MATERIAL FOR THIS EXERCISE:
(* ===== verification/ConsumerFacts.v ===== *)
(** * The consumer is at most once, and survives

    Facts about [consume_loop] under every broker: an event that was handled is
    not handed to the handler again while its id fits the tracker; the loop raises
    for no message and no handler; and the audit trail tells what happened. *)

From Stdlib Require Import ZArith Bool Ascii String List Lia.
From stdpp Require Import base list strings gmap.
From S2P Require Import Prelude.
From S2P Require Import PyFloat.
From S2P Require Import Contracts.
From S2P Require Import Uuid.
From S2P Require Import Idempotency.
From S2P Require Import A2A.
From S2P Require Import Envelope.
From S2P Require Import Async.
From S2P Require Import Consumer.
From S2P Require Import Execution.
From S2P Require Import Transport.

Open Scope string_scope.
Open Scope list_scope.
Open Scope Z_scope.
Open Scope prog_scope.

#[local] Set Default Proof Using "Type*".

Section Facts.
Context `{Uuids}.
Context {Bytes : Type} (parse_envelope : Bytes → result EventEnvelope).
Context {T : Type} `{!Dedup T}.
Context (identity : AgentIdentity) (Hid : valid_identity identity).
Context (handler : EventEnvelope → prog unit).
Context (env : Environment).

Abbreviation consume := (consume_message parse_envelope (Some identity) handler).
Abbreviation loop := (consume_loop parse_envelope (Some identity) handler).

(** The record one message leaves, when it leaves one. *)
Definition audited (e : EventEnvelope) (o : AuditOutcome) (reason : option string)
    (w : World) : World :=
  sent env TOPIC_AUDIT (audit_by identity e o None reason w) (drawn w).

Lemma run_consumer_audit e o reason w :
  reason_ok o reason →
  run env (audit (Some identity) e o reason) w = (Ok tt, audited e o reason w).
Proof. intros Hr. unfold audit, write_audit. by rewrite run_task_audit. Qed.

Lemma reason_none o : o = accepted ∨ o = duplicate_skipped → reason_ok o None.
Proof. by intros [->| ->] [|]. Qed.

(** What the loop does with one message: the new tracker, the branch and the
    world, as a function of the tracker, the message and the handler's run. *)
Definition step (raw : Bytes) (t : T) (w : World) : T * Disposition * World :=
  match parse_envelope raw with
  | Err _ => (t, InvalidEnvelope, w)
  | Ok e =>
      let '(found, t1) := dd_is_duplicate (env_event_id e) t in
      if found then (t1, Skipped, audited e duplicate_skipped None w)
      else
        match payload_rejection e with
        | Some reason => (t1, Rejected reason, audited e aud_rejected (Some reason) w)
        | None =>
            match run env (handler e) w with
            | (Err _, w1) => (t1, HandlerFailed, w1)
            | (Ok _, w1) =>
                let o := env _ (Persist (dd_topic t1) (uuid_str (env_event_id e))) w1 in
                (dd_mark_processed (env_event_id e) (written o) t1, Handled,
                 audited e accepted None w1)
            end
        end
  end.

Lemma run_message raw t w :
  run env (consume raw (Some t)) w =
  let '(t', d, w') := step raw t w in (Ok (Some t', d), w').
Proof.
  unfold consume_message, step. destruct (parse_envelope raw) as [e|err] eqn:Ep.
  2: { rewrite run_bind. unfold reject_bytes, _make_partial_envelope. by rewrite run_catch, Ep. }
  rewrite run_bind. unfold check_duplicate.
  destruct (dd_is_duplicate (env_event_id e) t) as [[] t1].
  - rewrite run_catch, run_bind, run_consumer_audit by (apply reason_none; auto). reflexivity.
  - cbn [run]. destruct (payload_rejection e) as [reason|].
    + rewrite run_bind, run_consumer_audit by (by intros _). reflexivity.
    + unfold handle_event. rewrite run_bind, run_catch, run_bind.
      destruct (run env (handler e) w) as [[[]|err] w1]; cbn [run]; [|done].
      rewrite run_bind. cbn [run tracker_mark bind]. rewrite run_bind, run_catch.
      rewrite run_consumer_audit by (apply reason_none; auto). reflexivity.
Qed.

(** The whole run, folded. *)
Fixpoint steps (messages : list Bytes) (t : T) (w : World) : T * list Disposition * World :=
  match messages with
  | [] => (t, [], w)
  | raw :: messages =>
      let '(t1, d, w1) := step raw t w in
      let '(t2, ds, w2) := steps messages t1 w1 in
      (t2, d :: ds, w2)
  end.

Lemma run_loop messages t w :
  run env (loop messages (Some t)) w =
  let '(t', ds, w') := steps messages t w in (Ok (Some t', ds), w').
Proof.
  revert t w. induction messages as [|raw messages IH]; intros t w; [done|].
  cbn [consume_loop steps]. rewrite run_bind, run_message.
  destruct (step raw t w) as [[t1 d] w1]. cbv beta iota. rewrite run_bind, IH.
  by destruct (steps messages t1 w1) as [[t2 ds] w2].
Qed.

(** C18 (liveness): the consume loop survives every message.  Over the messages the
    client hands out, whatever their bytes, the handler and the broker's answers to the
    loop's own publications, no exception leaves the loop, and every message gets its
    branch.  (The client's own start, seek and stop may raise: [run_consumer].) *)
Theorem consumer_survives messages t w :
  ∃ t' ds w', run env (loop messages (Some t)) w = (Ok (Some t', ds), w') ∧
              length ds = length messages.
Proof.
  rewrite run_loop. destruct (steps messages t w) as [[t' ds] w'] eqn:E.
  exists t', ds, w'. split; [done|]. revert t w t' ds w' E.
  induction messages as [|raw messages IH]; intros t w t' ds w' E; cbn in E; [by simplify_eq|].
  destruct (step raw t w) as [[t1 d] w1]. destruct (steps messages t1 w1) as [[t2 ds2] w2] eqn:E2.
  simplify_eq/=. f_equal. eauto.
Qed.

(** [a] is the audit record of [e]. *)
Definition audits (a : EventEnvelope) (e : EventEnvelope) (o : AuditOutcome)
    (reason : option string) : Prop :=
  ∃ p, env_payload a = P_Audit p ∧ aud_original_envelope p = e ∧ aud_outcome p = o ∧
       aud_reason p = reason ∧ env_correlation_id a = env_correlation_id e ∧
       env_causation_id a = Some (env_event_id e).

Lemma audited_log e o reason w :
  acks env → ∃ a, w_log (audited e o reason w) = w_log w ++ [(TOPIC_AUDIT, a)] ∧
                  audits a e o reason.
Proof.
  intros Ha. eexists. unfold audited. rewrite (ext_log _ _ _ (sent_extends _ _ _ _ _)).
  rewrite kept_acked by done. split; [reflexivity|]. by eexists.
Qed.

(** C17 (functional): the audit trail of one message.  When the broker
    acknowledges, a message leaves the world exactly like this: bytes that are no
    envelope leave no trace at all; a duplicate, and an event whose type or payload
    the registry does not know, are audited once with their reason and do not reach
    the handler; a handled event is audited once after the handler's own records;
    a failing handler leaves only its own records. *)
Theorem message_audited raw t w t' d w' :
  acks env →
  run env (consume raw (Some t)) w = (Ok (Some t', d), w') →
  match parse_envelope raw, d with
  | Err _, InvalidEnvelope => w' = w
  | Ok e, Skipped =>
      ∃ a, w_log w' = w_log w ++ [(TOPIC_AUDIT, a)] ∧ audits a e duplicate_skipped None
  | Ok e, Rejected reason =>
      payload_rejection e = Some reason ∧
      ∃ a, w_log w' = w_log w ++ [(TOPIC_AUDIT, a)] ∧ audits a e aud_rejected (Some reason)
  | Ok e, Handled =>
      payload_rejection e = None ∧ fst (run env (handler e) w) = Ok tt ∧
      ∃ a, w_log w' = w_log (snd (run env (handler e) w)) ++ [(TOPIC_AUDIT, a)] ∧
           audits a e accepted None
  | Ok e, HandlerFailed =>
      payload_rejection e = None ∧ ¬ is_ok (fst (run env (handler e) w)) ∧
      w' = snd (run env (handler e) w)
  | _, _ => False
  end.
Proof.
  intros Ha. rewrite run_message. unfold step.
  destruct (parse_envelope raw) as [e|err]; [|by intros [= <- <- <-]].
  destruct (dd_is_duplicate (env_event_id e) t) as [[] t1].
  { intros [= <- <- <-]. by apply audited_log. }
  destruct (payload_rejection e) as [reason|].
  { intros [= <- <- <-]. split; [done|]. by apply audited_log. }
  destruct (run env (handler e) w) as [[[]|err] w1]; intros [= <- <- <-].
  - split; [done|]. split; [done|]. by apply audited_log.
  - split; [done|]. split; [|done]. by intros [].
Qed.

(** ** At most once *)

(** The ids at stake: those the tracker knows and those of the messages. *)
Definition at_stake (ids : list UUID) (t : T) (messages : list Bytes) : Prop :=
  (length ids <= dd_capacity)%nat ∧ (∀ u, dd_recent t u → u ∈ ids) ∧
  ∀ raw e, raw ∈ messages → parse_envelope raw = Ok e → env_event_id e ∈ ids.

(** Message [raw] carries event [u]. *)
Definition carries (u : UUID) (raw : Bytes) : bool :=
  match parse_envelope raw with Ok e => env_event_id e =? u | Err _ => false end.

(** The branches that call the handler. *)
Definition called (d : Disposition) : bool :=
  match d with HandlerFailed | Handled => true | _ => false end.

Lemma step_known raw t w t' d w' ids :
  dd_ok t → (length ids <= dd_capacity)%nat → (∀ u, dd_recent t u → u ∈ ids) →
  (∀ e, parse_envelope raw = Ok e → env_event_id e ∈ ids) →
  step raw t w = (t', d, w') →
  dd_ok t' ∧ (∀ u, dd_recent t' u → u ∈ ids) ∧
  (∀ u, dd_recent t u → dd_recent t' u) ∧
  (∀ u, dd_recent t u → carries u raw = true → d = Skipped) ∧
  (∀ u, carries u raw = true → d = Handled → dd_recent t' u).
Proof.
  intros Hok Hlen Hsub Hraw. unfold step, carries.
  destruct (parse_envelope raw) as [e|err]; [|intros [= <- <- <-]; naive_solver].
  specialize (Hraw e eq_refl).
  destruct (dd_is_duplicate_spec (env_event_id e) t Hok) as (Hdup & Hok1 & Hrec1).
  destruct (dd_is_duplicate (env_event_id e) t) as [found t1]. cbn in Hdup, Hok1, Hrec1.
  assert (Hbase : dd_ok t1 ∧ (∀ u, dd_recent t1 u → u ∈ ids) ∧
                  (∀ u, dd_recent t u → dd_recent t1 u)) by naive_solver.
  destruct Hbase as (_ & Hsub1 & Hkeep1).
  destruct found.
  { intros [= <- <- <-]. naive_solver. }
  assert (Hnot : ¬ dd_recent t (env_event_id e)) by (intros Hr; by apply Hdup in Hr).
  destruct (payload_rejection e).
  { intros [= <- <- <-]. split_and!; auto; [|done]. intros u Hu <-%Z.eqb_eq. done. }
  destruct (run env (handler e) w) as [[]  w1].
  2: { intros [= <- <- <-]. split_and!; auto; [|done]. intros u Hu <-%Z.eqb_eq. done. }
  intros [= <- <- <-]. split_and!.
  - by apply dd_mark_ok.
  - intros u Hu. apply dd_mark_sound in Hu as [->|]; auto.
  - intros u Hu. eapply (dd_mark_complete _ _ _ ids); auto.
  - intros u Hu <-%Z.eqb_eq. done.
  - intros u <-%Z.eqb_eq _. eapply (dd_mark_complete _ _ _ ids); auto.
Qed.

(** C16 (safety): a handled event is not handled again.  Once the handler has
    returned for an event, or when the tracker knew it at the start, every later
    message with its id is skipped, whatever else arrives in between, as long as
    the ids at stake fit the tracker's capacity. *)
Theorem handled_at_most_once ids messages t w t' ds w' u :
  dd_ok t → at_stake ids t messages →
  run env (loop messages (Some t)) w = (Ok (Some t', ds), w') →
  (∀ j raw d, dd_recent t u → messages !! j = Some raw → carries u raw = true →
     ds !! j = Some d → d = Skipped) ∧
  (∀ i j rawi rawj d, (i < j)%nat → messages !! i = Some rawi → carries u rawi = true →
     ds !! i = Some Handled → messages !! j = Some rawj → carries u rawj = true →
     ds !! j = Some d → d = Skipped).
Proof.
  rewrite run_loop. revert t w t' ds w'.
  induction messages as [|raw messages IH]; intros t w t' ds w' Hok (Hlen & Hsub & Hms) Hrun.
  { split; intros; by destruct j. }
  cbn [steps] in Hrun. destruct (step raw t w) as [[t1 d1] w1] eqn:E1.
  destruct (steps messages t1 w1) as [[t2 ds2] w2] eqn:E2. simplify_eq.
  assert (Hraw : ∀ e, parse_envelope raw = Ok e → env_event_id e ∈ ids)
    by (intros e; apply Hms; by left).
  destruct (step_known _ _ _ _ _ _ ids Hok Hlen Hsub Hraw E1)
    as (Hok1 & Hsub1 & Hkeep & Hskip & Hknown).
  destruct (IH t1 w1 t' ds2 w' Hok1) as [IH1 IH2].
  { split; [done|]. split; [done|]. intros r e Hr. apply Hms. by right. }
  { by rewrite E2. }
  split.
  - intros [|j] rw d Hrec; cbn; intros Hj Hc Hd; simplify_eq; eauto.
  - intros [|i] [|j] ri rj d Hij; cbn; intros Hi Hci Hdi Hj Hcj Hdj; try lia; simplify_eq.
    + by eapply IH1; eauto.
    + eapply (IH2 i j); eauto. lia.
Qed.
End Facts.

WHAT YOU WILL DO: Within the data above, the span starting at the line containing "cbn [consume_loop steps]." and ending at the line containing "client hands out, whatever" is to be retyped exactly, with no other lines.

ANSWER SPACE:
  cbn [consume_loop steps]. rewrite run_bind, run_message.
  destruct (step raw t w) as [[t1 d] w1]. cbv beta iota. rewrite run_bind, IH.
  by destruct (steps messages t1 w1) as [[t2 ds] w2].
Qed.

(** C18 (liveness): the consume loop survives every message.  Over the messages the
    client hands out, whatever their bytes, the handler and the broker's answers to the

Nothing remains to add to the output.